> [Stored data entries]:
Content starts

Lemma capacity_invariant_witness :
  exists s tr,
    outcome 10 2 3 100 false toy = Some (s, tr) /\
    buffer_capacity (line s) = 10 /\
    0 <= len (line s) <= buffer_capacity (line s) /\
    Forall (fun n => 0 <= n <= buffer_capacity (line s)) (buffer_snapshots (stats (line s))).
Proof.
  edestruct (capacity_invariant 10 2 3 100 false toy) as (H1 & H2 & H3 & _);
    [apply outcome_execution; vm_compute; reflexivity|].
  eexists. eexists. split; [vm_compute; reflexivity|].
  split; [exact H1|]. split; [exact H2 | exact H3].
Defined.

(** ** Executions *)

Lemma run_app : forall a b s,
  run s (a ++ b) =
  match run s a with
  | Some (s1, tr1) =>
      match run s1 b with
      | Some (s2, tr2) => Some (s2, tr1 ++ tr2)
      | None => None
      end
  | None => None
  end.
Proof.
  induction a as [|t a IH]; intros b s; cbn [app run].
  - destruct (run s b) as [[s2 tr2]|]; reflexivity.
  - destruct (step s t) as [[s1 e]|]; [|reflexivity].
    rewrite IH. destruct (run s1 a) as [[s2 tr2]|]; [|reflexivity].
    destruct (run s2 b) as [[s3 tr3]|]; [|reflexivity].
    now rewrite app_assoc.
Qed.

Lemma execution_app cap np nc tt v schedule s tr more s' tr' :
  execution cap np nc tt v schedule s tr -> run s more = Some (s', tr') ->
  execution cap np nc tt v (schedule ++ more) s' (tr ++ tr').
Proof.
  intros (l0 & Hinit & Hrun) H. exists l0. split; [assumption|].
  rewrite run_app, Hrun, H. reflexivity.
Qed.

Lemma execution_step cap np nc tt v schedule s tr t s' e :
  execution cap np nc tt v schedule s tr -> step s t = Some (s', e) ->
  execution cap np nc tt v (schedule ++ [t]) s' (tr ++ e).
Proof.
  intros Hex H. apply (execution_app _ _ _ _ _ _ _ _ [t] s' e Hex).
  cbn. rewrite H, app_nil_r. reflexivity.
Qed.

(** Induction over the executions of a configuration. *)
Lemma execution_ind (P : system -> list event -> Prop) cap np nc tt v :
  (forall l0, __init__ cap np nc tt v = inr l0 -> P (boot l0) []) ->
  (forall schedule s tr t s' e,
     execution cap np nc tt v schedule s tr -> P s tr ->
     step s t = Some (s', e) -> P s' (tr ++ e)) ->
  forall schedule s tr, execution cap np nc tt v schedule s tr -> P s tr.
Proof.
  intros H0 Hstep schedule.
  induction schedule as [|t rest IH] using rev_ind; intros s tr (l0 & Hinit & Hrun).
  - inversion Hrun; subst. auto.
  - apply run_snoc in Hrun. destruct Hrun as (s1 & tr1 & e & H1 & H2 & ->).
    assert (Hex : execution cap np nc tt v rest s1 tr1) by (exists l0; auto).
    eauto.
Qed.

Lemma execution_config cap np nc tt v schedule s tr :
  execution cap np nc tt v schedule s tr ->
  buffer_capacity (line s) = cap /\ num_producers (line s) = np /\
  num_consumers (line s) = nc /\ total_timesteps (line s) = tt /\ 0 <= cap.
Proof.
  intros (l0 & Hinit & Hrun). apply run_config in Hrun. apply init_fresh in Hinit.
  destruct Hinit as [-> Hcap]. cbn in Hrun. intuition congruence.
Qed.

(** ** Roles *)

Lemma step_in_role s t s' e : in_role s -> step s t = Some (s', e) -> in_role s'.
Proof.
  intros Hr H. destruct s as [l pm pw].
  destruct t as [|[k|k]]; open_step H.
  all: unfold in_role in *; cbn [at_worker] in *.
  all: let j := fresh "j" in intros j; destruct (Hr j) as [Hp Hc].
  all: try (split; assumption).
  all: split;
    match goal with
    | |- context [upd ?f ?w ?p ?x] =>
        destruct (worker_eq_dec x w) as [Heq|Hne];
        [ rewrite Heq, upd_same; try reflexivity; try discriminate Heq
        | rewrite upd_other by assumption; assumption ]
    end.
Qed.

Lemma execution_in_role cap np nc tt v schedule s tr :
  execution cap np nc tt v schedule s tr -> in_role s.
Proof.
  revert schedule s tr. apply (execution_ind (fun s _ => in_role s)).
  - intros l0 _ i. split; reflexivity.
  - intros schedule s tr t s' e _ Hr Hstep. eapply step_in_role; eauto.
Qed.

(** ** The polling loop of [wait_completion] *)

(** A step of a worker leaves the main thread and [self.running] alone,
    and never lowers the timestep counter. *)
Lemma worker_step_main s w s' e :
  worker_step s w = Some (s', e) ->
  at_main s' = at_main s /\ running (line s') = running (line s) /\
  total_timesteps (line s') = total_timesteps (line s) /\
  current_timestep (line s) <= current_timestep (line s').
Proof.
  intros H. destruct s as [l pm pw]. open_step H.
  all: repeat split; first [reflexivity | assumption | lia].
Qed.

Lemma step_gate s t s' e : gate s -> step s t = Some (s', e) -> gate s'.
Proof.
  intros [G1 G2 G3] H. destruct t as [|w]; cbn [step] in H.
  - destruct s as [l pm pw]. unfold main_step, get_current_timestep in H.
    fields. crack; fields.
    all: cbn [past_polling stopped] in *.
    all: tests.
    all: split; fields; cbn [past_polling stopped].
    all: try solve [ intros; first [discriminate | congruence | auto] ].
    all: try solve [ let v := fresh in let Hv := fresh in
                     intros v Hv; inversion Hv; subst; lia ].
    all: try solve [ intros _; match goal with
                     | H : ?t <= ?r |- ?t <= _ => specialize (G1 r eq_refl); lia
                     end ].
  - destruct (worker_step_main _ _ _ _ H) as (Hm & Hr & Ht & Hc).
    split; rewrite ?Hm, ?Hr, ?Ht.
    + intros v Hv. specialize (G1 v Hv). lia.
    + intros Hp. specialize (G2 Hp). lia.
    + assumption.
Qed.

Lemma execution_gate cap np nc tt v schedule s tr :
  execution cap np nc tt v schedule s tr -> gate s.
Proof.
  revert schedule s tr. apply (execution_ind (fun s _ => gate s)).
  - intros l0 Hinit. apply init_fresh in Hinit. destruct Hinit as [-> _].
    split; cbn; intros; discriminate.
  - intros schedule s tr t s' e _ Hg Hstep. eapply step_gate; eauto.
Qed.

(** ** How far the counter can run *)

Lemma armed_nonneg tt p : 0 <= armed tt p.
Proof.
  destruct p as [| | | [|[| |v]] | | | | [] | | | | | | | | | | | |]; cbn; try lia.
  destruct (v <? tt); lia.
Qed.

Lemma armed_le_holding tt p : armed tt p <= holding p.
Proof.
  destruct p as [| | | [|[| |v]] | | | | [] | | | | | | | | | | | |]; cbn; try lia.
  destruct (v <? tt); lia.
Qed.

Lemma armed_le_1 tt p : armed tt p <= 1.
Proof.
  destruct p as [| | | [|[| |v]] | | | | [] | | | | | | | | | | | |]; cbn; try lia.
  destruct (v <? tt); lia.
Qed.

Lemma tally_bounded f n : (forall i, f i <= 1) -> tally f n <= Z.of_nat n.
Proof.
  intros H. induction n as [|n IH]; [cbn; lia|].
  cbn [tally]. specialize (H n). lia.
Qed.

(** The producers armed at once are no more than the producers, and,
    while the run is on, no more than the slots. *)
Lemma armed_few s tt :
  balanced s ->
  0 <= producers (armed tt) s <= Z.max 0 (num_producers (line s)) /\
  (running (line s) = true -> producers (armed tt) s <= buffer_capacity (line s)).
Proof.
  intros Hb. split; [split|].
  - apply among_nonneg, armed_nonneg.
  - unfold producers, among.
    etransitivity; [apply tally_bounded; intros; apply armed_le_1|]. lia.
  - intros Hr. pose proof (bal_slots s Hb Hr) as H.
    destruct (bal_counts s Hb) as [He _].
    pose proof (among_facts Consumer (num_consumers (line s)) (at_worker s)) as (_ & _ & _ & Hc).
    assert (producers (armed tt) s <= producers holding s)
      by (unfold producers, among; apply tally_le; intros; apply armed_le_holding).
    unfold consumers in H. unfold len in H. lia.
Qed.

(** Decides the comparisons left in a goal. *)
Ltac decide_tests :=
  repeat match goal with
    | H : (_ <? _) = true |- _ => apply Z.ltb_lt in H
    | H : (_ <? _) = false |- _ => apply Z.ltb_ge in H
    | H : context [?a <? ?b] |- _ => destruct (Z.ltb_spec a b)
    | |- context [?a <? ?b] => destruct (Z.ltb_spec a b)
    end.

Lemma step_bounded_clock s t s' e :
  coherent s -> balanced s -> balanced s' -> gate s' ->
  0 <= current_timestep (line s) -> 0 <= buffer_capacity (line s) ->
  bounded_clock s -> step s t = Some (s', e) -> bounded_clock s'.
Proof.
  intros [_ _ _ Hu] Hb Hb' Hg' Hclk Hcap Hbc H.
  pose proof (armed_few s' (total_timesteps (line s')) Hb') as [Hfew Hslots].
  assert (Hrun : current_timestep (line s') < total_timesteps (line s') ->
                 running (line s') = true).
  { intros Hlt. destruct (running (line s')) eqn:Hr; [reflexivity|].
    pose proof (gate_running s' Hg' Hr) as Hs.
    assert (Hp : past_polling (at_main s') = true)
      by (destruct (at_main s'); cbn in *; congruence).
    pose proof (gate_passed s' Hg' Hp). lia. }
  pose proof (bal_producers s Hb) as Bp.
  unfold bounded_clock in *.
  destruct t as [|[i|i]]; cbn [step worker_step] in H.
  - destruct s as [l pm pw]. unfold main_step, get_current_timestep in H.
    unfold unborn in Hu. fields. crack; fields.
    all: tests.
    all: try match goal with
         | Hu : (forall j, (?i <= j)%nat -> ?f (Producer j) = NotStarted) |- _ =>
             pose proof (Hu i (Nat.le_refl i)) as Hnew
         end.
    all: resum; try rewrite Hnew in *; cbn [armed] in *.
    all: lia.
  - assert (Hi : Z.of_nat i < num_producers (line s)).
    { destruct (Z_lt_le_dec (Z.of_nat i) (num_producers (line s))) as [|Hge]; [assumption|].
      apply Bp in Hge. unfold producer_task in H. rewrite Hge in H. discriminate. }
    destruct s as [l pm pw].
    unfold producer_task, should_continue, get_current_timestep, increment_timestep in H.
    fields. crack; fields.
    all: resum.
    all: try match goal with E : ?f (Producer _) = _ |- _ => rewrite E in * end.
    all: cbn [armed] in *.
    all: unfold peak in *; decide_tests; try lia.
    all: specialize (Hrun ltac:(lia)); specialize (Hslots Hrun); lia.
  - destruct s as [l pm pw].
    unfold consumer_task, should_continue, get_current_timestep in H.
    fields. crack; fields.
    all: resum.
    all: lia.
Qed.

Content ends

> [What you are asked to do]: Copy the records above faithfully. Begin at their first line, end at the line containing "induction schedule as", and include nothing else.

> [Solution]:
Lemma capacity_invariant_witness :
  exists s tr,
    outcome 10 2 3 100 false toy = Some (s, tr) /\
    buffer_capacity (line s) = 10 /\
    0 <= len (line s) <= buffer_capacity (line s) /\
    Forall (fun n => 0 <= n <= buffer_capacity (line s)) (buffer_snapshots (stats (line s))).
Proof.
  edestruct (capacity_invariant 10 2 3 100 false toy) as (H1 & H2 & H3 & _);
    [apply outcome_execution; vm_compute; reflexivity|].
  eexists. eexists. split; [vm_compute; reflexivity|].
  split; [exact H1|]. split; [exact H2 | exact H3].
Defined.

(** ** Executions *)

Lemma run_app : forall a b s,
  run s (a ++ b) =
  match run s a with
  | Some (s1, tr1) =>
      match run s1 b with
      | Some (s2, tr2) => Some (s2, tr1 ++ tr2)
      | None => None
      end
  | None => None
  end.
Proof.
  induction a as [|t a IH]; intros b s; cbn [app run].
  - destruct (run s b) as [[s2 tr2]|]; reflexivity.
  - destruct (step s t) as [[s1 e]|]; [|reflexivity].
    rewrite IH. destruct (run s1 a) as [[s2 tr2]|]; [|reflexivity].
    destruct (run s2 b) as [[s3 tr3]|]; [|reflexivity].
    now rewrite app_assoc.
Qed.

Lemma execution_app cap np nc tt v schedule s tr more s' tr' :
  execution cap np nc tt v schedule s tr -> run s more = Some (s', tr') ->
  execution cap np nc tt v (schedule ++ more) s' (tr ++ tr').
Proof.
  intros (l0 & Hinit & Hrun) H. exists l0. split; [assumption|].
  rewrite run_app, Hrun, H. reflexivity.
Qed.

Lemma execution_step cap np nc tt v schedule s tr t s' e :
  execution cap np nc tt v schedule s tr -> step s t = Some (s', e) ->
  execution cap np nc tt v (schedule ++ [t]) s' (tr ++ e).
Proof.
  intros Hex H. apply (execution_app _ _ _ _ _ _ _ _ [t] s' e Hex).
  cbn. rewrite H, app_nil_r. reflexivity.
Qed.

(** Induction over the executions of a configuration. *)
Lemma execution_ind (P : system -> list event -> Prop) cap np nc tt v :
  (forall l0, __init__ cap np nc tt v = inr l0 -> P (boot l0) []) ->
  (forall schedule s tr t s' e,
     execution cap np nc tt v schedule s tr -> P s tr ->
     step s t = Some (s', e) -> P s' (tr ++ e)) ->
  forall schedule s tr, execution cap np nc tt v schedule s tr -> P s tr.
Proof.
  intros H0 Hstep schedule.
  induction schedule as [|t rest IH] using rev_ind; intros s tr (l0 & Hinit & Hrun).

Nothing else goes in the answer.